## What this task involves
Reproduce the records below exactly as they appear.
━━━━━ Source data
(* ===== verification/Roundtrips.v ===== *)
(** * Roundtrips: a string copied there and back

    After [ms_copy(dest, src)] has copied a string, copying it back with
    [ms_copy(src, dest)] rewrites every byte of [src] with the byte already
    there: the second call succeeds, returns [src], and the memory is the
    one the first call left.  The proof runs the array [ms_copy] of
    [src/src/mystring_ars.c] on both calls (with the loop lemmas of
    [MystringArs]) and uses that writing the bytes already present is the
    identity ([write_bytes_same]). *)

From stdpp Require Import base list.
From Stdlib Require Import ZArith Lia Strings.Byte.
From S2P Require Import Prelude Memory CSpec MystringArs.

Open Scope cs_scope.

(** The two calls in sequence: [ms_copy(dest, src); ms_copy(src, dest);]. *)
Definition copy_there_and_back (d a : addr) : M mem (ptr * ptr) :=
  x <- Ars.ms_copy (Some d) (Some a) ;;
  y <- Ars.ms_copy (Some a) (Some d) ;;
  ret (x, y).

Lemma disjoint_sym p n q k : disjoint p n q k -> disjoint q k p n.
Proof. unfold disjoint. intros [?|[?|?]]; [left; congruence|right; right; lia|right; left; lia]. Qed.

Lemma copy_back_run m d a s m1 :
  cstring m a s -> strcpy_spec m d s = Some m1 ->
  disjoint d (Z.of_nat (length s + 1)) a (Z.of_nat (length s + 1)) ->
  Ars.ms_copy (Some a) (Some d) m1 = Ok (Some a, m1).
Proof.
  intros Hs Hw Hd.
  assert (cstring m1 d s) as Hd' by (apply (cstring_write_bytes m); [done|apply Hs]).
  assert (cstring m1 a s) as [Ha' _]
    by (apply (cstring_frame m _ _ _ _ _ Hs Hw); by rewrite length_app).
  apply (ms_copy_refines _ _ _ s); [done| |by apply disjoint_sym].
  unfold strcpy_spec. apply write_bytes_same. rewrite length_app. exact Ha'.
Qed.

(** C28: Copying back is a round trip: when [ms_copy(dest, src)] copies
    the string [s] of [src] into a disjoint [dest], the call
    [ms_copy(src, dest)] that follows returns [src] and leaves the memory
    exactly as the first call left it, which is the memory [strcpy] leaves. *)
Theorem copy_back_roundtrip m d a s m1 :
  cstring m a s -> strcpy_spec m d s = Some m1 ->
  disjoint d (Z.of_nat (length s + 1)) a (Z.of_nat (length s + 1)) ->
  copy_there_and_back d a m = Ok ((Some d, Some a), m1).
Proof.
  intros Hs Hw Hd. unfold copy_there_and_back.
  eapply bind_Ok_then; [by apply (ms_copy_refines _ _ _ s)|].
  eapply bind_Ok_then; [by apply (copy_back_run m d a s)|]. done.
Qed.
━━━━━━━━━━
## Exercise output
(* ===== verification/Roundtrips.v ===== *)
(** * Roundtrips: a string copied there and back

    After [ms_copy(dest, src)] has copied a string, copying it back with
    [ms_copy(src, dest)] rewrites every byte of [src] with the byte already
    there: the second call succeeds, returns [src], and the memory is the
    one the first call left.  The proof runs the array [ms_copy] of
    [src/src/mystring_ars.c] on both calls (with the loop lemmas of
    [MystringArs]) and uses that writing the bytes already present is the
    identity ([write_bytes_same]). *)

From stdpp Require Import base list.
From Stdlib Require Import ZArith Lia Strings.Byte.
From S2P Require Import Prelude Memory CSpec MystringArs.

Open Scope cs_scope.

(** The two calls in sequence: [ms_copy(dest, src); ms_copy(src, dest);]. *)
Definition copy_there_and_back (d a : addr) : M mem (ptr * ptr) :=
  x <- Ars.ms_copy (Some d) (Some a) ;;
  y <- Ars.ms_copy (Some a) (Some d) ;;
  ret (x, y).

Lemma disjoint_sym p n q k : disjoint p n q k -> disjoint q k p n.
Proof. unfold disjoint. intros [?|[?|?]]; [left; congruence|right; right; lia|right; left; lia]. Qed.

Lemma copy_back_run m d a s m1 :
  cstring m a s -> strcpy_spec m d s = Some m1 ->
  disjoint d (Z.of_nat (length s + 1)) a (Z.of_nat (length s + 1)) ->
  Ars.ms_copy (Some a) (Some d) m1 = Ok (Some a, m1).
Proof.
  intros Hs Hw Hd.
  assert (cstring m1 d s) as Hd' by (apply (cstring_write_bytes m); [done|apply Hs]).
  assert (cstring m1 a s) as [Ha' _]
    by (apply (cstring_frame m _ _ _ _ _ Hs Hw); by rewrite length_app).
  apply (ms_copy_refines _ _ _ s); [done| |by apply disjoint_sym].
  unfold strcpy_spec. apply write_bytes_same. rewrite length_app. exact Ha'.
Qed.

(** C28: Copying back is a round trip: when [ms_copy(dest, src)] copies
    the string [s] of [src] into a disjoint [dest], the call
    [ms_copy(src, dest)] that follows returns [src] and leaves the memory
    exactly as the first call left it, which is the memory [strcpy] leaves. *)
Theorem copy_back_roundtrip m d a s m1 :
  cstring m a s -> strcpy_spec m d s = Some m1 ->
  disjoint d (Z.of_nat (length s + 1)) a (Z.of_nat (length s + 1)) ->
  copy_there_and_back d a m = Ok ((Some d, Some a), m1).
Proof.
  intros Hs Hw Hd. unfold copy_there_and_back.
  eapply bind_Ok_then; [by apply (ms_copy_refines _ _ _ s)|].
  eapply bind_Ok_then; [by apply (copy_back_run m d a s)|]. done.
Qed.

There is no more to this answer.